Nos conflitos internos do movimento estudantil durante o final dos anos setenta, a rapaziada da LIBELU (Liberdade e Luta) dava um banho de criatividade em cima dos cuecões stalinistas.

quinta-feira 6 de agosto de 2015 | 00:00

Não raramente ganhando de lavada nas eleições dos centros acadêmicos da época, a LIBELU envolvia não apenas um espaço de atuação política para trotskistas, mas apresentava a criatividade artística e a abertura estética nos seus debates culturais. E o que a atual geração de militantes trotskistas tem com isso? Bem, se desejamos não ser a meia dúzia de “marxistas iluminados", é preciso que estejamos atentos quanto às formas de comunicação que no plano da arte, por exemplo, ampliam numericamente e qualitativamente o movimento político revolucionário.

No plano da arte gráfica é possível aprendermos com a criatividade revolucionária que a LIBELU possuía. Enquanto que os stalinistas confeccionavam cartazes com foices, martelos e figuras cinzas, assexuadas e uniformizadas, a LIBELU desenhava no centro do seu cartaz um gatinho. Abaixo da imagem do pequeno felino surgia a seguinte frase: NEM TODOS OS GATOS SÃO PARDOS. Ou seja, existe diversidade (estética, sexual étnica, filosófica, etc) e o marxismo precisa lidar de modo revolucionário com esta questão. A atitude criativa da LIBELU era o oposto da uniformização expressiva dos stalinistas; e portanto mais atraente. Era o imperativo da liberdade atraindo os mais variados setores que desejavam destruir o regime burguês e ao mesmo tempo superar a esterilidade dos modelos culturais deformados da esquerda majoritária.

O gatinho da LIBELU se comunicava não apenas com o estudante conhecedor do pensamento marxista, mas com toda rapaziada que, mesmo sem conhecer as implicações da luta revolucionária, possuía uma sensibilidade rebelde e contrária aos valores da classe dominante. Se pensarmos no contexto atual, será que do ponto de vista da experiência estética, agimos como marxistas simplesmente pelo fato de criarmos imagens que tem por tema a luta de classes? A militância cultural deve ser capaz de atrair e se comunicar: é puro idealismo achar que a simples retórica marxista num poema irá ganhar o coração (para utilizar uma expressão de Marx) dos trabalhadores. É arrogante chegar para um camarada que curte funk e dizer que somente a música de protesto, aos moldes sessentista, é o que vale.
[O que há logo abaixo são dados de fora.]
(** ** Properties *)

(** Removing a P2P attribute from the description of a BSS removes it from the
    first P2P element, every time it occurs there, shortens that element and the
    description accordingly, keeps every other element, and clears the bytes that
    were freed at the end. *)
Theorem remove_p2p_attr_bss fixed before attrs after c target fuel :
  zlen fixed = 12 ->
  Forall p2p_fits before -> Forall p2p_fits after -> Forall (fun e => is_p2p e = false) before ->
  Forall p2p_ok attrs -> zlen (p2p_attrs attrs) <= 251 -> (length attrs < fuel)%nat ->
  let els es := before ++ (221, p2p_oui ++ p2p_attrs es) :: after in
  zlen (encode (els attrs)) <= MAX_IE_SZ ->
  rtw_WLAN_BSSID_EX_remove_p2p_attr fuel (fixed ++ encode (els attrs) ++ c)
    (12 + zlen (encode (els attrs))) target
  = Done (fixed ++ encode (els (without target attrs))
            ++ zeros (zlen (encode (els attrs)) - zlen (encode (els (without target attrs)))) ++ c,
          12 + zlen (encode (els (without target attrs)))).
Proof.
  intros Hfix Hfb Hfa Hnb Hok H251 Hfu els Hmax. unfold MAX_IE_SZ in Hmax.
  set (kept := without target attrs).
  assert (Hels : forall es, encode (els es)
    = encode before ++ attr_ie p2p_head p2p_oui (4 + zlen (p2p_attrs es)) es ++ encode after).
  { intros es. unfold els. by rewrite encode_app, encode_cons, encode1_p2p. }
  assert (Hzel : forall es, zlen (encode (els es))
    = zlen (encode before) + (6 + zlen (p2p_attrs es)) + zlen (encode after)).
  { intros es. rewrite Hels. unfold attr_ie. rewrite !zlen_app. change (zlen [221; _]) with 2.
    change (zlen p2p_oui) with 4. lia. }
  pose proof (zlen_nonneg (encode before)). pose proof (zlen_nonneg (encode after)).
  pose proof (zlen_nonneg (p2p_attrs kept)). pose proof (without_le target attrs) as Hle. fold kept in Hle.
  unfold rtw_WLAN_BSSID_EX_remove_p2p_attr, _FIXED_IE_LENGTH_.
  replace (12 + zlen (encode (els attrs)) - 12) with (zlen (encode (els attrs))) by lia.
  pose proof (zlen_nonneg (encode (els attrs))).
  rewrite s32_id by lia.
  pose proof (Hzel attrs) as Hza.
  pose proof (get_p2p_ie_run fixed (els attrs) c) as Hget. rewrite Hfix in Hget. rewrite Hget.
  2: { apply list.Forall_app. split; [done|]. constructor; [|done]. intros _. cbn [snd].
       rewrite zlen_app. pose proof (zlen_nonneg (p2p_attrs attrs)). change (zlen p2p_oui) with 4. lia. }
  2: { unfold MAX_IE_SZ. lia. }
  change (find_by is_p2p (els attrs))
    with (find_by is_p2p (before ++ (221, p2p_oui ++ p2p_attrs attrs) :: after)).
  rewrite find_by_first, done_bind by (done || apply is_p2p_oui). cbn [snd].
  rewrite zlen_app. change (zlen p2p_oui) with 4.
  unfold rtw_p2p_attr_remove. fold kept. rewrite !Hzel, !Hels, <- !app_assoc, (app_assoc fixed).
  assert (Hfix2 : zlen (fixed ++ encode before) = 12 + zlen (encode before)) by (rewrite zlen_app; lia).
  rewrite <- Hfix2.
  rewrite (p2p_attr_remove_loop_run target (length attrs)) by (done || lia).
  rewrite done_bind. fold kept.
  set (r := zlen (p2p_attrs attrs) - zlen (p2p_attrs kept)).
  replace (4 + zlen (p2p_attrs attrs) + 2) with (6 + zlen (p2p_attrs attrs)) by lia.
  replace (zlen (encode before) + (6 + zlen (p2p_attrs attrs)) + zlen (encode after)
    - (zlen (encode before) + (6 + zlen (p2p_attrs kept)) + zlen (encode after))) with r by lia.
  destruct (Z.eqb_spec (6 + zlen (p2p_attrs kept)) (6 + zlen (p2p_attrs attrs))) as [He|He]; cbn [negb].
  { replace r with 0 by lia. rewrite <- !app_assoc. change (zeros 0) with (@nil Z). cbn [app].
    do 2 f_equal. lia. }
  cbv zeta. set (x := fixed ++ encode before ++ attr_ie p2p_head p2p_oui (4 + zlen (p2p_attrs kept)) kept).
  assert (Hx : zlen x = zlen (fixed ++ encode before) + (6 + zlen (p2p_attrs kept))).
  { subst x. unfold attr_ie. rewrite !zlen_app. change (zlen [221; _]) with 2.
    change (zlen p2p_oui) with 4. lia. }
  replace (u32 (12 + _ - (zlen (fixed ++ _) + _))) with (zlen (encode after))
    by (rewrite u32_id; lia).
  replace (u32 (6 + _ - _)) with r by (rewrite u32_id; lia).
  fold (zeros r). rewrite <- Hx.
  replace (zlen (fixed ++ encode before) + (6 + zlen (p2p_attrs attrs))) with (zlen x + r) by lia.
  replace ((fixed ++ encode before) ++ attr_ie p2p_head p2p_oui (4 + zlen (p2p_attrs kept)) kept
    ++ zeros r ++ encode after ++ c) with (x ++ zeros r ++ encode after ++ c)
    by (subst x; by rewrite <- !app_assoc).
  pose proof (move_over x (zeros r) (encode after) c (zlen x) r eq_refl
    (eq_sym (zlen_zeros r ltac:(lia)))) as Hmove.
  apply res_bind_Done in Hmove as (rm & -> & Hmove). rewrite done_bind.
  apply res_bind_Done in Hmove as (m2 & -> & Hmove). rewrite done_bind.
  rewrite Hmove, done_bind. subst x. rewrite <- !app_assoc.
  rewrite u32_id by lia. repeat f_equal; lia.
Qed.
A militância cultural revolucionária precisa abarcar um conjunto de táticas visuais e sonoras que, longe de cair em mero ecletismo artístico, pode revelar exatamente o contrário: com a falência dos modelos culturais da esquerda nacionalista, é preciso que estudantes e operários compreendam que a criação artística revolucionária depende do material sensível existente. É este material que molda a percepção do proletariado. É claro que não se trata de falar de Marx utilizando uma camiseta do Mickey Mouse. O importante é detectar nas mais variadas expressões artísticas contemporâneas aquilo que produz um efeito inconformista, rebelde, questionador, ainda que nem sempre o artista esteja consciente da sua revolta. Dialogar com as formas artísticas rebeldes do nosso tempo, pressupõe abertura estética, pressupõe criatividade.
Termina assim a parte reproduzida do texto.